02. Data Discovery with CMR-STAC API

Timing

  • Exercise: 30 min

Summary

In this example we will access the NASA’s Harmonized Landsat Sentinel-2 (HLS) version 2 assets, which are archived in cloud optimized geoTIFF (COG) format in the LP DAAC Cumulus cloud space. The COGs can be used like any other geoTIFF file, but have some added features that make them more efficient within the cloud data access paradigm. These features include: overviews and internal tiling. Below we will demonstrate how to leverage these features.

But first, what is STAC?

SpatioTemporal Asset Catalog (STAC) is a specification that provides a common language for interpreting geospatial information in order to standardize indexing and discovering data.

The STAC specification is made up of a collection of related, yet independent specifications that when used together provide search and discovery capabilities for remote assets.

Four STAC Specifications

STAC Catalog (aka DAAC Archive)
STAC Collection (aka Data Product)
STAC Item (aka Granule)
STAC API

In the following sections, we will explore each of STAC element using NASA’s Common Metadata Repository (CMR) STAC application programming interface (API), or CMR-STAC API for short.

CMR-STAC API

The CMR-STAC API is NASA’s implementation of the STAC API specification for all NASA data holdings within EOSDIS. The current implementation does not allow for querries accross the entire NASA catalog. Users must execute searches within provider catalogs (e.g., LPCLOUD) to find the STAC Items they are searching for. All the providers can be found at the CMR-STAC endpoint here: https://cmr.earthdata.nasa.gov/stac/.

In this exercise, we will query the LPCLOUD provider to identify STAC Items from the Harmonized Landsat Sentinel-2 (HLS) collection that fall within our region of interest (ROI) and within our specified time range.

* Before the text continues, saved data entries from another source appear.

(* ===== verification/RateLimit.v ===== *)
(** [internal/middleware/ratelimit]: the middleware that limits the requests
    of one subject with the sliding window of [RedisClient.v]. *)
From S2P Require Import Prelude GoStd Query Entities Json Services RedisFacts RedisClient.
From S2P Require Import Reference SlidingWindow Http.
Local Open Scope Z_scope.
Local Open Scope go_scope.

(** ** ratelimit.go *)
Definition KeyFunc : Type := Req → option string.

Definition buildKey (keyPrefix subject : string) : string :=
  let keyPrefix := TrimSpace keyPrefix in
  let keyPrefix := if String.eqb keyPrefix "" then "default" else keyPrefix in
  "govideo:ratelimit:" +:+ keyPrefix +:+ ":" +:+ TrimSpace subject.

Definition KeyByIP : KeyFunc := λ r,
  let ip := TrimSpace (rq_ClientIP r) in
  if String.eqb ip "" then None else Some ip.

Definition KeyByAccount : KeyFunc := λ r,
  match GetAccountID (rq_ctx r) with
  | Err _ => None
  | Ok accountID => if accountID =? 0 then None else Some (dec accountID)
  end.

Section middleware.
Context {W : Type} `{World W} `{RedisServer}.

Definition Limit (cache : option Client) (keyPrefix : string) (maxRequests window : Z)
    (keyFunc : option KeyFunc) (r : Req) : ST W Mid :=
  match cache, keyFunc with
  | Some _, Some keyFunc =>
      if (maxRequests <=? 0) || (window <=? 0) then st_ret (Next (rq_ctx r))
      else
        match keyFunc r with
        | None => st_ret (Next (rq_ctx r))
        | Some subject =>
            let key := buildKey keyPrefix subject in
            a <- SlidingWindowAllow cache key maxRequests window ;;
            match a with
            | (_, _, Some _) => st_ret (Next (rq_ctx r))
            | (allowed, _, None) =>
                if negb allowed then st_ret (Abort 429 (ErrMsg "too many requests"))
                else st_ret (Next (rq_ctx r))
            end
        end
  | _, _ => st_ret (Next (rq_ctx r))
  end.
End middleware.

Lemma buildKey_nonempty p s : buildKey p s ≠ "".
Proof. done. Qed.

(** ** The limit over any history of requests *)
Section limit.
Context {W : Type} `{WorldLaws W} `{RedisLaws}.
Variables (c : Client) (keyPrefix : string) (maxRequests window : Z) (keyFunc : KeyFunc).
Variable (subject : string).
Hypothesis (Hmax : 0 < maxRequests) (Hwindow : 0 < window).
Abbreviation key := (buildKey keyPrefix subject).
Abbreviation limit r := (Limit (Some c) keyPrefix maxRequests window (Some keyFunc) r).

(** A history of the subject's requests with anything else the program does in
    between, short of writing the two keys of the subject.  Each request is
    recorded with when it started, when it was answered, and whether it went
    through; Redis answers within half a second. *)
Inductive served : W → list (Z * Z * bool) → W → Prop :=
| served_nil w : served w [] w
| served_request w r m w1 l w2 :
    keyFunc r = Some subject → limit r w = (m, w1) → clk w1 - clk w ≤ 500 →
    served w1 l w2 → served w ((clk w, clk w1, is_next m) :: l) w2
| served_other w w1 l w2 :
    clk w ≤ clk w1 → v_up (view w1) = v_up (view w) →
    v_rd (view w1) !! key = v_rd (view w) !! key →
    v_rd (view w1) !! (key +:+ ":seq") = v_rd (view w) !! (key +:+ ":seq") →
    served w1 l w2 → served w l w2.

(** One request, Redis up: what the middleware answers is what the reference
    limiter decides at some instant between its start and its answer. *)
Lemma Limit_step w r last hist bound :
  up_rd (v_up (view w)) = true → keyFunc r = Some subject →
  sw_inv key window last hist bound (v_rd (view w)) → (∀ h, h ∈ hist → h ≤ last) →
  0 ≤ bound → bound + 1 < lua_exact → 0 ≤ clk w → last ≤ clk w →
  runs (limit r) w (λ m w', ∃ now, clk w ≤ now ≤ clk w' ∧ v_up (view w') = v_up (view w) ∧
    (clk w' - clk w ≤ 500 → clk w' < lua_exact →
     is_next m = negb (maxRequests <=? in_window window now hist) ∧
     sw_inv key window now (if maxRequests <=? in_window window now hist then hist else now :: hist)
       (bound + 1) (v_rd (view w')))).
Proof.
  intros Hup Hkey Hinv Hhist Hb Hb' Hclk Hlast. unfold Limit.
  destruct (Z.leb_spec maxRequests 0), (Z.leb_spec window 0); try lia. cbn [orb]. rewrite Hkey.
  unfold SlidingWindowAllow, slidingWindowAllowAt. call. glue.
  destruct (String.eqb_spec key ""); [done|].
  destruct (Z.leb_spec maxRequests 0), (Z.leb_spec window 0); try lia. cbn [orb].
  call; [|congruence]. rewrite Hv in *. unfold UnixMilli in *. cbn [v_rd set_rd] in *.
  destruct (slidingWindowScript key (key +:+ ":seq") (clk w') window maxRequests
    (window + Second) (clk w'0) (v_rd (view w))) as [[al cnt] s'] eqn:E.
  cbn [fst snd] in *. glue.
  assert (clk w'0 - clk w ≤ 500 → clk w'0 < lua_exact →
    (al =? 1) = negb (maxRequests <=? in_window window (clk w') hist) ∧
    sw_inv key window (clk w') (if maxRequests <=? in_window window (clk w') hist
      then hist else clk w' :: hist) (bound + 1) s') as Hstep.
  { intros Hlat Hyear.
    destruct (sw_step key window maxRequests Hwindow Hmax last hist bound (v_rd (view w))
      (clk w') (clk w'0)) as (cn & s2 & E2 & Hinv2); try done; try lia.
    rewrite E in E2. injection E2 as -> _ ->. split; [|done]. by destruct (maxRequests <=? _). }
  destruct (al =? 1); cbn [negb]; apply runs_ret; exists (clk w'); rewrite Hv0; simpl;
    (split; [lia|]; split; [done|exact Hstep]).
Qed.

Lemma Limit_clk w r : runs (limit r) w (λ _ w', clk w ≤ clk w').
Proof.
  unfold Limit. destruct (_ || _); [by apply runs_ret|].
  destruct (keyFunc r); [|by apply runs_ret].
  unfold SlidingWindowAllow, slidingWindowAllowAt. call. glue.
  destruct (_ || _); [by apply runs_ret|].
  call; glue; [|lia]. destruct (fst _) as [al cnt]. glue.
  destruct (al =? 1); apply runs_ret; lia.
Qed.

Lemma served_clk w l w' : served w l w' → clk w ≤ clk w'.
Proof.
  induction 1 as [w|w r m w1 l w2 _ E _ _ IH|w w1 l w2 Hclk _ _ _ _ IH]; [done| |lia].
  apply (runs_elim _ _ _ _ _ (Limit_clk w r)) in E. lia.
Qed.

(** The keys are all the invariant looks at. *)
Lemma sw_inv_frame last hist bound s s' :
  s' !! key = s !! key → s' !! (key +:+ ":seq") = s !! (key +:+ ":seq") →
  sw_inv key window last hist bound s → sw_inv key window last hist bound s'.
Proof.
  intros Ek Eq [(-> & Hk & Hq)|(n & z & dl & Hn & [Hk Hq ? ? ? ?])].
  - left. by rewrite Ek, Eq.
  - right. exists n, z, dl. split; [done|]. split; try done; by rewrite ?Ek, ?Eq.
Qed.

Definition at_instant (n : Z) : Z * Z := (n, n).

(** A history answers like the reference limiter at instants of its requests. *)
Lemma served_spec w l w' :
  served w l w' → ∀ last hist bound,
  up_rd (v_up (view w)) = true → sw_inv key window last hist bound (v_rd (view w)) →
  (∀ h, h ∈ hist → h ≤ last) → 0 ≤ bound → bound + Z.of_nat (length l) < lua_exact →
  0 ≤ clk w → last ≤ clk w → clk w' < lua_exact →
  ∃ nows, Forall2 (λ e n, e.1.1 ≤ n ≤ e.1.2) l nows ∧
    clocks_ok last (at_instant <$> nows) ∧
    l.*2 = sw_spec window maxRequests hist (at_instant <$> nows).
Proof.
  induction 1 as [w|w r m w1 l w2 Hkey E Hlat Hs IH|w w1 l w2 Hclk Hup Ek Eq _ IH];
    intros last hist bound Hu Hinv Hhist Hb Hlen Hc Hl Hy.
  - exists []. by split_and!.
  - cbn [length] in Hlen. apply served_clk in Hs.
    destruct (runs_elim _ _ _ _ _
      (Limit_step w r last hist bound Hu Hkey Hinv Hhist Hb ltac:(lia) Hc Hl) E)
      as (now & Hnow & Hu' & Hstep). destruct (Hstep Hlat ltac:(lia)) as [Hm Hinv'].
    destruct (IH now (if maxRequests <=? in_window window now hist then hist else now :: hist)
                (bound + 1)) as (nows & Hf & Hok & Hds); try lia; [congruence|done| |].
    { intros h Hh. destruct (maxRequests <=? _); [apply Hhist in Hh; lia|].
      apply elem_of_cons in Hh as [->|Hh%Hhist]; lia. }
    exists (now :: nows). split_and!; [by constructor|..]; cbn [fmap list_fmap snd at_instant].
    + simpl. split_and!; [lia|lia|lia|done].
    + rewrite Hm, Hds. cbn [sw_spec at_instant]. by destruct (maxRequests <=? _).
  - apply (IH last hist bound); [congruence|by eapply sw_inv_frame|done|done|done|lia|lia|lia].
Qed.

(** The requests of a history that went through and lie within (x, x + window]. *)
Definition passed_within (x : Z) (l : list (Z * Z * bool)) : Z :=
  Z.of_nat (length (List.filter
    (λ e : Z * Z * bool, e.2 && (x <? e.1.1) && (e.1.2 <=? x + window)) l)).

Lemma passed_accepted x l nows :
  Forall2 (λ (e : Z * Z * bool) n, e.1.1 ≤ n ≤ e.1.2) l nows →
  passed_within x l ≤ in_span x window (accepted (at_instant <$> nows) l.*2).
Proof.
  induction 1 as [|[[a b] d] n l nows Hn _ IH]; [done|]. simpl in Hn.
  unfold passed_within in *. cbn [List.filter fst snd fmap list_fmap at_instant accepted].
  destruct d; cbn [andb]; [|exact IH]. rewrite in_span_cons.
  destruct (Z.ltb_spec x a), (Z.leb_spec b (x + window)); cbn [andb length];
    destruct (Z.ltb_spec x n), (Z.leb_spec n (x + window)); cbn [andb]; lia.
Qed.

End limit.

(** the middleware fails open: without Redis, without a subject or with a
    limit that is not positive it passes the request on untouched, and when
    Redis is down it never rejects one that Redis did not count; it aborts
    only with 429. *)
Theorem Limit_fails_open {W} `{WorldLaws W} `{RedisServer} cache keyPrefix maxRequests window
    keyFunc r w :
  runs (Limit cache keyPrefix maxRequests window keyFunc r) w (λ m w',
    v_db (view w') = v_db (view w) ∧ v_mq (view w') = v_mq (view w) ∧
    match m with
    | Next c => c = rq_ctx r
    | Abort status _ =>
        status = 429 ∧ 0 < maxRequests ∧ 0 < window ∧
        ∃ c f subject t s, cache = Some c ∧ keyFunc = Some f ∧ f r = Some subject ∧
          (slidingWindowScript (buildKey keyPrefix subject) (buildKey keyPrefix subject +:+ ":seq")
             t window maxRequests (window + Second) s (v_rd (view w))).1.1 ≠ 1
    end).
Proof.
  unfold Limit. destruct cache as [c|]; [|by apply runs_ret].
  destruct keyFunc as [f|]; [|by apply runs_ret].
  destruct (Z.leb_spec maxRequests 0), (Z.leb_spec window 0); try by apply runs_ret. cbn [orb].
  destruct (f r) as [subject|] eqn:Ef; [|by apply runs_ret].
  unfold SlidingWindowAllow, slidingWindowAllowAt. call. glue.
  destruct (String.eqb_spec (buildKey keyPrefix subject) ""); [done|].
  destruct (Z.leb_spec maxRequests 0), (Z.leb_spec window 0); try lia. cbn [orb].
  call; rewrite Hv in *; unfold UnixMilli in *; cbn [v_rd set_rd] in *.
  - destruct (slidingWindowScript _ _ _ _ _ _ _ _) as [[al cnt] s'] eqn:E. cbn [fst snd] in *. glue.
    destruct (Z.eqb_spec al 1); cbn [negb]; apply runs_ret; rewrite Hv0; simpl; [done|].
    split_and!; try done. exists c, f, subject, (clk w'), (clk w'0). rewrite E. by split_and!.
  - glue. destruct Hv0 as [->| ->]; done.
Qed.

(** ** The theorems at concrete inputs *)
Definition demo_req : Req := mkReq "" " 10.0.0.1 " (mkCtx None None).
Definition demo_limit : ST RefW Mid :=
  Limit (Some (mkClient DefaultKeyPrefix)) " login " 1 60000 (Some KeyByIP) demo_req.
Definition demo_w0 : RefW := ref_start empty_db 5000.
Definition demo_w1 : RefW := (demo_limit demo_w0).2.
Definition demo_w2 : RefW := (demo_limit demo_w1).2.

Example limit_demo :
  (demo_limit demo_w0).1 = Next (mkCtx None None) ∧
  (demo_limit demo_w1).1 = Abort 429 (ErrMsg "too many requests").
Proof. by vm_compute. Qed.


Lemma Limit_fails_open_witness :
  runs demo_limit demo_w1 (λ m w',
    v_db (view w') = v_db (view demo_w1) ∧ v_mq (view w') = v_mq (view demo_w1) ∧
    match m with
    | Next c => c = mkCtx None None
    | Abort status _ =>
        status = 429 ∧ 0 < 1 ∧ 0 < 60000 ∧
        ∃ c f subject t s, Some (mkClient DefaultKeyPrefix) = Some c ∧ Some KeyByIP = Some f ∧
          f demo_req = Some subject ∧
          (slidingWindowScript (buildKey " login " subject) (buildKey " login " subject +:+ ":seq")
             t 60000 1 (60000 + Second) s (v_rd (view demo_w1))).1.1 ≠ 1
    end).
Proof.
  exact (Limit_fails_open (Some (mkClient DefaultKeyPrefix)) " login " 1 60000 (Some KeyByIP)
           demo_req demo_w1).
Defined.
(* ===== verification/Sessions.v ===== *)
(** Sessions: the token that the database and Redis hold for an account is the
    one that authenticates it.  The middleware is transparent to the cache,
    the operations of the account service keep the two stores in step, and two
    defects where they do not. *)
From S2P Require Import Prelude GoStd Query Entities Json Services RedisFacts RedisClient.
From S2P Require Import ClientFacts DbFacts Http Reference Account.
From Stdlib Require Import Ascii DecimalString DecimalZ.
From stdpp Require Import countable.
Local Open Scope Z_scope.

(** ** What the middlewares promise *)
Section decision.
Context `{JwtLib}.

(** The answer to a request made at the instant [t], from the tables alone. *)
Definition session_decision (secret : string) (d : Db) (t : time) (header : string) : Mid :=
  match SplitN2 header with
  | [scheme; tokenStr] =>
      if negb (EqualFold scheme "Bearer") then unauthorized "invalid authorization header"
      else match ParseWithClaims (key_callback secret) t tokenStr with
           | Err _ => unauthorized "invalid or expired token"
           | Ok claims =>
               match tget TAccount d !! cl_AccountID claims with
               | Some a =>
                   if String.eqb (ac_Token a) "" || negb (String.eqb (ac_Token a) tokenStr)
                   then unauthorized "token has been revoked" else let_in claims
               | None => unauthorized "token has been revoked"
               end
           end
  | _ => unauthorized "invalid authorization header"
  end.
End decision.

What you will learn from this tutorial

  • how to connect to NASA CMR-STAC API using Python’s pystac-client
  • how to navigate CMR-STAC records
  • how to read in a geojson file using geopandas to specify your region of interest
  • how to use the CMR-STAC API to search for data
  • how to perform post-search filtering of CMR-STAC API search result in Python
  • how to extract and save data access URLs for geospatial assets

This exercise can be found in the 2021 Cloud Hackathon Book


Import Required Packages

from pystac_client import Client  
from collections import defaultdict    
import json
import geopandas
import geoviews as gv
from cartopy import crs
gv.extension('bokeh', 'matplotlib')